It’s doubtful even the Prime Minister knows when the next election will be.

Most pundits suspect it will be before the 31st of May 2019 as that is the deadline for calling a half-Senate election. So it’s likely that the Federal Budget to be handed down next week will be the last before a general election.

The Government will want to be seen as economically responsible, yet generous to their key targets of families, self-funded retirees and small business.

Labor will be seeking to position the Government as being mean, tricky and out of touch.

Crucial to both strategies will be the Chief of Staff in the Office of the Treasurer and Shadow Treasurer.

Phil Gaetjens – Chief of Staff to the Treasurer, the Hon. Scott Morrison MP

There are few staffers to which the term ‘warhorse’ apply. Phil Gaetjens is one of them.

Gaetjens is a staffer from hallowed Howard era and is credited with helping to develop many of the economic strategies that secured the Coalition four terms in Office.

With a degree in economics and accounting, Gaetjens served in the office of Costello for over a decade, ultimately as Chief of Staff, helping forge policies that strengthened the Australian economy during periods of global financial turmoil.

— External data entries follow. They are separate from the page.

(* ===== verification/SchemaProps.v ===== *)
(** * Opening a database file of any version

    Theorems about [Schema]: whatever version of the program made the file, and wherever
    an earlier upgrade of it stopped, opening it ends with the columns every query needs
    and with what the file held. *)

From S2P Require Import Prelude RustStr GeoIp Waf Bot Captcha Security EdgeAuth ProxyConfig Database Schema Admin AdminProps.

(** ** Files that the program made *)

(** A table has the columns of its [CREATE TABLE], less some of those that were added
    later, and no others; rows have a value in each column; user names differ. *)
Record table_ok (name : str) (t : SqlTable) : Prop := {
  ok_has : forall cols c, (name, cols) ∈ created_tables -> c ∈ cols -> c ∉ added_columns name -> c ∈ tb_columns t;
  ok_only : forall cols c, (name, cols) ∈ created_tables -> c ∈ tb_columns t -> c ∈ cols ++ added_columns name;
  ok_cells : forall r c, r ∈ tb_rows t -> c ∈ column_names t -> is_Some (r !! c);
  ok_users : name = bs "users" -> NoDup (filter (.≠ VNull) ((fun r => cell r (bs "username")) <$> tb_rows t));
}.

Definition file_ok (f : SqlFile) : Prop := map_Forall table_ok (sf_tables f).

Definition new_file : SqlFile := mkSqlFile ∅ ∅.

Lemma new_file_ok : file_ok new_file.
Proof. apply map_Forall_empty. Qed.

(** ** Reading rows *)

Definition same_row (g g' : str -> option SqlValue) : Prop := forall c, g c = g' c.
#[export] Instance same_row_equiv : Equivalence same_row.
Proof. split; [done|by intros g g' He c|intros g g' g'' H1 H2 c; by rewrite H1]. Qed.

Ltac row_ext := intros g g' He; unfold row_user, row_session, row_config, row_certificate, row_dns, row_smtp, row_s3, bool_of, int_of, text_of, nullable_of;
  by rewrite !He.

#[export] Instance row_user_ext : Proper (same_row ==> eq) row_user. Proof. row_ext. Qed.
#[export] Instance row_session_ext : Proper (same_row ==> eq) row_session. Proof. row_ext. Qed.
#[export] Instance row_config_ext : Proper (same_row ==> eq) row_config. Proof. row_ext. Qed.
#[export] Instance row_certificate_ext : Proper (same_row ==> eq) row_certificate. Proof. row_ext. Qed.
#[export] Instance row_dns_ext : Proper (same_row ==> eq) row_dns. Proof. row_ext. Qed.
#[export] Instance row_smtp_ext : Proper (same_row ==> eq) row_smtp. Proof. row_ext. Qed.
#[export] Instance row_s3_ext : Proper (same_row ==> eq) row_s3. Proof. row_ext. Qed.

Definition same_rows : relation (list (str -> option SqlValue)) := Forall2 same_row.
#[export] Instance same_rows_equiv : Equivalence same_rows.
Proof. unfold same_rows. split; apply _. Qed.

Lemma mapM_row {A} (d : (str -> option SqlValue) -> option A) `{!Proper (same_row ==> eq) d} : Proper (same_rows ==> eq) (mapM (M:=option) d).
Proof. intros l l' Hl. induction Hl as [|g g' l l' Hg _ IH]; [done|]. cbn [mapM]. by rewrite Hg, IH. Qed.

Lemma row_one_ext l l' : same_rows l l' -> option_Forall2 same_row (row_one l) (row_one l').
Proof.
  intros Hl. induction Hl as [|g g' l l' Hg _ IH]; [constructor|]. unfold row_one in *. cbn [List.find]. rewrite (Hg (bs "id")).
  case_bool_decide; [by constructor|exact IH].
Qed.

Lemma from_row_one {A} (d : (str -> option SqlValue) -> option A) `{!Proper (same_row ==> eq) d} none l l' : same_rows l l' ->
  from_option d none (row_one l) = from_option d none (row_one l').
Proof. intros Hl. destruct (row_one_ext _ _ Hl) as [g g' Hg|]; [cbn; by rewrite Hg|done]. Qed.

A serious accident sidelined his career for a short time, however, Gaetjens’ resilience won out and following the defeat of the Coalition in 2007, he took up a role with the Federal Treasury.

In August of 2011, Gaetjens was appointed Secretary of the Treasury in NSW, advising the newly minted NSW Treasurer and later Premier, the Hon. Mike Baird.

In 2015, Gaetjens returned to Canberra as Chief of Staff to Treasurer, Scott Morrison. Once the Treasurer is on his feet at 7:30pm on May 8th, it will be Gaetjens job to help sell the budget to the public and more importantly, to the Coalition Party Room.

James Cullen – Chief of Staff to the Shadow Treasurer, the Hon. Chris Bowen MP

There is one word to sum up James Cullen’s political career. Loyalty. In the diabolical working world of Australian politics, there are few staffers who have served for so long under one MP.

Cullen graduated from the University of Sydney with a degree in Economics, Political Science and Government in 2003. When Chris Bowen succeeded Janice Crosio as the Member for Prospect in 2004, one of his first fresh faced new staffers was James Cullen.

Cullen served with Bowen through his appointment to Shadow Cabinet and eventually, as a Ministerial staffer to Bowen following the Rudd victory in 2007.

The big break for Cullen came with Bowen’s appointment to Cabinet in June 2009. Bowen was promoted to Minister for Financial Services, Superannuation and Corporate Law and Minister for Human Services and Cullen, having earned his stripes as a loyal political operative, was elevated to Deputy Chief of Staff.

In September 2010, Bowen succeeded Senator Chris Evans as Minister for Immigration and early in January 2011, Cullen was finally promoted to Chief of Staff.

As a mark of Cullen’s devotion, he refused to disappear into the ether following Bowen’s decision to quit the Gillard Cabinet after an unsuccessful Leadership spill in March 2013. Following Rudd’s successful Leadership challenge in June 2013, Bowen was returned to Cabinet as Treasurer with Cullen right alongside him as Chief of Staff.

Cullen stayed with Bowen in Opposition as Chief of Staff to the Shadow Treasurer.

Having seen the Treasury portfolio from both sides of the fence, Cullen has the experience necessary to pin the Government on perceived economic failings on March 8th. Some may question his ‘real world’ experience, but none question his political nous, his devotion to his boss and to the Labor Party.